Unfortunately, there is no simple way to evaluate cutting efficiency after these reamer tools have been used and reused. Many times it isn't until the surgeon uses the reamer again that they become aware that the reamer is cutting incorrectly. In many cases an ineffective, dull, or contaminated reamer tool is not detected until well into the reaming procedure or even after the procedure is complete. Good surgical outcomes are largely dependent on the use of a sharp, sterile reamer that is in optimal condition. Poor surgical outcomes such as a damaged or cracked glenoid can occur as a result of using dull or damaged reamers.

Preparing an articulation surface in a bone structure to receive an orthopedic implant often requires at least a two-step, and often a three-step, reaming and drilling process. This is because many orthopedic implants have multiple bone fixation structures for securely engaging the bone structure that the implant is being attached to.

Further, surgeons have varying preferences of the bone reamer head configuration because of limited surgical exposures. In order to meet varying surgeon preferences, the kits for performing bone reaming may have to contain bone reamers with various outer profiles to address exposure issues and bone quality wherein each additional reamer head profile would increase the cost of the kit. Alternatively, multiple kits, wherein each kit has a specific shaped reamer configuration, could be supplied, which would also increase the cost of each kit.

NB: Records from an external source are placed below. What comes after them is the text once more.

(** The CommonJS revision of the loader ([src/loader/PluginLoader.js])
    has the same [verify]. Its [default] takes no context and reads
    [global.$$flag_env_prefix]; its [getInputPlugin] hands
    [cliFlags.replace] to [replace] as it is, with no option added.
    [replace] reads the properties of the options it is given, so that
    [replace(null)] ends in a TypeError and builds no plugin. *)
Module PluginLoaderCjs.
Section Default.
Variable JSON_parse : jsstring -> jsstring + JsValue.
(** [`${global.$$flag_env_prefix}`] *)
Variable flag_env_prefix : jsstring.
Variable process_env : gmap jsstring jsstring.

Definition default : Completion JsValue :=
  let envVar := flag_env_prefix ++ str "_REPLACE" in
  match process_env !! envVar with
  | Some text =>
      match JSON_parse text with
      | inl error_message =>
          Throw (NonFatalError
            (str "Could not parse '" ++ envVar
             ++ str "' as a JSON array;" ++ LF ++ error_message))
      | inr result =>
          if negb (Array.isArray result)
          then Throw (NonFatalError
                 (str "Please format '" ++ envVar
                  ++ str "' as a JSON array."))
          else Return result
      end
  | None => Return VUndefined
  end.
End Default.

Section GetInputPlugin.
Context {Plugin : Type}.
Variable replace : JsValue -> Plugin.

Definition getInputPlugin (bundleData : option PluginLoader.BundleData)
  : Completion (option Plugin) :=
  let bundleData :=
    match bundleData with
    | Some given => given
    | None => {| PluginLoader.cliFlags := None |}
    end in
  match PluginLoader.cliFlags bundleData with
  | Some flags =>
      match typeof (Object.get flags (str "replace")) with
      | TObject =>
          match Object.get flags (str "replace") with
          | VNull => Throw TypeError
          | options => Return (Some (replace options))
          end
      | _ => Return None
      end
  | None => Return None
  end.
End GetInputPlugin.
End PluginLoaderCjs.

(** The first revision of the flag handling ([src/unnamed/part_001],
    [s_ADD_FLAGS]): the variable is [DEPLOY_REPLACE], the errors are plain
    [Error]s marked [$$bundler_fatal = false], and [verify], whose loop and
    message have the text of the later revisions, stores the object as
    the loop leaves it. *)
Module PluginHandler001.
Inductive BundlerError : Type :=
| Error (message : jsstring) (bundler_fatal : bool).

Inductive Outcome (A : Type) : Type :=
| Returned (a : A)
| Thrown (e : BundlerError).
Arguments Returned {A} a.
Arguments Thrown {A} e.

Section Default.
Variable JSON_parse : jsstring -> jsstring + JsValue.
Variable process_env : gmap jsstring jsstring.

Definition default : Outcome JsValue :=
  match process_env !! str "DEPLOY_REPLACE" with
  | Some text =>
      match JSON_parse text with
      | inl error_message =>
          Thrown (Error
            (str "Could not parse 'DEPLOY_REPLACE' as a JSON array;" ++ LF
             ++ error_message) false)
      | inr result =>
          if negb (Array.isArray result)
          then Thrown (Error
                 (str "Please format 'DEPLOY_REPLACE' as a JSON array.") false)
          else Returned result
      end
  | None => Returned VUndefined
  end.
End Default.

From <CIT>, there are known low profile offset reamers, which include reamer heads with outer diameters that are substantially greater than the overall height of the working portion, which includes the reamer head, a reamer coupler, and a working tip that supports the reamer head and reamer coupler.

What is needed in the art is a cost-effective single use bone reamer with a novel blade and assembly head design. Also, what is needed in the art is a bone reamer that can prepare the bone in one reaming procedure. Further, what is needed in the art is a bone reamer that has an adjustable outer profile that can meet the varying surgeon preferences.

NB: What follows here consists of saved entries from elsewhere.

(** How the script ends: it runs to its last line, or
    [os.makedirs(output_dir, exist_ok=True)], which stands outside the [try],
    raises [FileExistsError] because the path names a regular file. *)
Inductive script_end : Type :=
| Completed (w : world image)
| UncaughtFileExistsError (path : string) (w : world image).

Definition main (w : world image) : script_end :=
  match disk w !! output_dir with
  | Some (File _) => UncaughtFileExistsError output_dir w
  | made =>
      let w := match made with
               | None => snd (os_makedirs output_dir w)
               | _ => w
               end in
      Completed
        (snd (try_except
                (preprocess_t1_with_validation t1_file output_file (1 # 10) 20 true)
                (fun e => print ("[ERROR] Preprocessing failed: " ++ message e))
                w))
  end.

End Entry.

End PreprocessT1.

(** ** scripts/validate_t1.py *)

Module ValidateT1.

Local Open Scope Q_scope.

(** A SimpleITK image: its size along x, y, z, its voxels, and the spatial
    metadata.  The voxel type is floating point in the pipeline (the
    preprocessing step casts to float32). *)
Record image : Type := Image {
  size : list nat;
  pixels : list Q;
  origin : list Q;
  spacing : list Q;
  direction : list Q
}.

Record ndarray : Type := NdArray {
  shape : list nat;
  data : list Q
}.

(** [sitk.GetArrayFromImage]: the voxels, axes in reverse order. *)
Definition GetArrayFromImage (img : image) : ndarray :=
  NdArray (rev (size img)) (pixels img).

Definition identity_matrix (dim : nat) : list Q :=
  flat_map (fun i => map (fun j => if Nat.eqb i j then 1 else 0) (seq 0 dim)) (seq 0 dim).

(** [sitk.GetImageFromArray]: an image built from the array alone; origin
    zero, unit spacing and identity direction, as SimpleITK documents. *)
Definition GetImageFromArray (arr : ndarray) : image :=
  let dim := length (shape arr) in
  Image (rev (shape arr)) (data arr) (repeat 0 dim) (repeat 1 dim) (identity_matrix dim).

Definition GetDirection (img : image) : list Q := direction img.

(** [ndarray.min] and [ndarray.max]; numpy raises on an empty array. *)
Definition np_min (a : ndarray) : result Q :=
  match data a with
  | [] => Raise (ValueError "zero-size array to reduction operation minimum which has no identity")
  | x :: l => Ok (fold_left Qmin l x)
  end.

Definition np_max (a : ndarray) : result Q :=
  match data a with
  | [] => Raise (ValueError "zero-size array to reduction operation maximum which has no identity")
  | x :: l => Ok (fold_left Qmax l x)
  end.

Aspects of the present invention provide bone reamers for shoulder arthroplasties.

According to a first aspect of the present invention, there is provided a bone reamer comprising: a shaft having a first and a second end, the second end configured to connect to a power source; a head comprising: a rear face connected to the first end of the shaft, a cutting face on an opposing side of the head relative to the rear face, and a perimeter portion having an inner perimeter diameter and an outer perimeter diameter, the outer perimeter diameter defining outer boundaries of the rear face and the cutting face; a blade member disposed upon the cutting face and extending at least across the inner perimeter diameter of the perimeter portion, the blade member comprising: a first blade portion having a first cutting edge, and a second blade portion having a second cutting edge, the first and second cutting edges being disposed on opposing sides of the blade member; and a center drill bit disposed on the cutting face between the first and second blade portions of the blade member, the center drill bit and the blade member being concentric with a center axis of the reamer, and at least two cutting pegs disposed symmetrically around an inner circumference of the cutting face, the inner circumference being concentric with the center axis and having a smaller diameter than the outer perimeter diameter of the perimeter portion.

Optionally, each of the at least two cutting pegs comprise: a peg body having an upper end portion extending away from the cutting face of the head; and a peg cutting blade disposed on the upper end portion, the peg cutting blade operable to cut through bone as the bone reamer is rotated.

Optionally, the at least two cutting pegs comprise at least <NUM> pegs.

Optionally, the perimeter portion includes a first removable member, the first removable member comprising: a first end having a breakable connection to an adjacent first section of the perimeter portion, the first end configured to break off of the first section when a predetermined torque is applied to the first removable member; and a second end that is spaced apart from an adjacent second section of the perimeter portion, the second section of the perimeter portion having rounded surfaces disposed between the rear face and the cutting face of the head.

Optionally, the perimeter portion includes a second removable member, the second removable member comprising: a third end having a breakable connection to an adjacent third section of the perimeter portion, the third end configured to break off of the third section when a predetermined torque is applied to the second removable member; and a fourth end that is spaced apart from an adjacent fourth section of the perimeter portion, the fourth section of the perimeter portion having rounded surfaces disposed between the rear face and the cutting face of the head.

Optionally, the first and second removable members each form a circular arc spanning an angular range of between <NUM> to <NUM> degrees.

Optionally, the head is composed solely of polymer material; and the shaft comprises: a cylindrical outer shell having a hollow central core, the outer shell composed solely of a polymer material, and a metallic sleeve disposed within the hollow central core.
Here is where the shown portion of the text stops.